O Guaicuy afirma que o acordo, "feito a portas fechadas entre o governo e a Vale", desconsidera a produção de relatórios que apontavam para a necessidade de indenização bem maior, de R$ 54 bilhões.

"Na prática, o acordo será feito sem o conhecimento da dimensão completa dos prejuízos provocados pelo desastre", destacou o Guaicuy, em nota enviada à reportagem.

Para o advogado Pedro Andrade, especialista em Direito Popular do Guaicuy, "a Constituição não só diz que a população tem direito de participar dos acordos em desastres ambientais como afirma que os atos judiciais nesses casos devem ser públicos, salvo em casos muitos específicos".

Em 28 de agosto, o MP-MG, a Defensoria e o próprio governo de Minas pediram que a mineradora fosse condenada a indenizar o Estado por perdas econômicas de R$ 26,6 bilhões e a pagar indenização por danos morais coletivos e sociais calculados em R$ 28 bilhões. Caso a multinacional e o governo fechem este novo acordo, o valor inicialmente previsto seria, na prática, descartado.

<b>Exclusão</b>

O doutor em Direito Constitucional José Luiz Quadros de Magalhães, professor da Universidade Federal de Minas (UFMG) e da PUC Minas, classificou como "absurdo jurídico" a negociação sigilosa. "Isso é um acordo lamentável, pelo segredo e pela exclusão das pessoas interessadas. Absurdo jurídico, moral e humano", criticou ele.

<b>Ainda sem definição sobre valores</b>

A Vale confirmou que tem conversado com o governo de Minas e instituições de Justiça federais e estaduais, "visando a um possível acordo em benefício de todo o Estado e especialmente das populações de Brumadinho e municípios impactados da calha do rio Paraopeba".

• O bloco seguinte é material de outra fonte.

(* ===== verification/EgressFacts.v ===== *)
(** What the proxies of a front serve, over any history of plans, stops and restarts. *)
From S2P Require Import Prelude Regex Markdown Spec Shell GateScript Paths Domains DomainFacts Policy IPAddr EgressNet AddressFacts Egress.
Local Open Scope Z_scope.

Lemma equalDomains_eq a : forall b, equalDomains a b = true <-> a = b.
Proof.
  induction a as [|x a IH]; intros [|y b]; cbn [equalDomains]; try done. rewrite andb_true_iff, bool_decide_eq_true, IH. naive_solver.
Qed.

(** Two listeners never have one address. *)
Definition exclusive (H : EgressHost) : Prop := forall opened a b, eh_Listen H opened a = Some b -> a ∉ opened.

(** A state directory as an absolute clean path. *)
Definition state_dir (cfg : EgressConfig) : Prop := exists es, Forall good es /\ ec_StateDir cfg = abs es.

Lemma state_path_inj cfg cfg' a b : state_dir cfg -> ec_StateDir cfg' = ec_StateDir cfg -> good a -> good b ->
  state_path cfg a = state_path cfg' b -> a = b.
Proof.
  intros (es & Hes & E) E' Ha Hb. unfold state_path, ProxyDirFor. rewrite E', E.
  assert (good (bs "proxies")) as Hp by (split_and!; try done; by apply (bool_decide_unpack _)).
  assert (good egressStateName) as Hs by (split_and!; try done; by apply (bool_decide_unpack _)).
  assert (forall l x, Forall good l -> good x -> filepath_Join (abs l) x = abs (l ++ [x])) as HJ.
  { intros l x Hl Hx. by apply (Join_abs l [x]); [|constructor]. }
  assert (forall x, good x -> Forall good ((es ++ [bs "proxies"]) ++ [x])) as HF by (intros x Hx; rewrite !Forall_app; repeat constructor; done || apply Hp || apply Hx).
  rewrite (HJ es (bs "proxies") Hes Hp). assert (Forall good (es ++ [bs "proxies"])) as Hpre by (apply Forall_app; split; [done|]; by constructor).
  rewrite !(HJ _ _ Hpre) by done. rewrite !HJ by auto. intros Heq%abs_inj; [|by (apply Forall_app; split; [auto|by constructor])..].
  apply app_inj_tail in Heq as [Heq _]. by apply app_inj_tail in Heq as [_ Heq].
Qed.

Section facts.
Context (ToLower : gostring -> gostring) `{HL : Lowering ToLower}.
Abbreviation allows ds host := (Allowed ToLower (NewMatcher ToLower ds) host = true).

A empresa, porém, disse que só dará mais informações nos autos do processo, que corre em sigilo. "Ainda não há definição de valores para um eventual acordo", destacou.

O Executivo mineiro também admitiu que negocia acordo, mediado pelo TJ de Minas, com a mineradora, a título de reparação de danos socioeconômicos e socioambientais causados pelo rompimento da barragem. Ministério Público e a Defensoria de Minas participam do acordo.

Conforme o governo, em petição conjunta apresentada em agosto passado, da qual também foram signatários o MP Federal, a Defensoria da União e a AGU, foi apresentado pedido total de R$ 54,6 bilhões, sendo R$ 28 bi por danos morais coletivos e sociais e R$ 26,6 bi a título de compensação à sociedade mineira".

Em outubro, no entanto, houve, segundo o governo, uma primeira audiência de conciliação no Poder Judiciário. "A Vale apresentou contraproposta – no momento, sob segredo de justiça. O governo e instituições jurídicas apresentaram petição solicitando a quebra do sigilo."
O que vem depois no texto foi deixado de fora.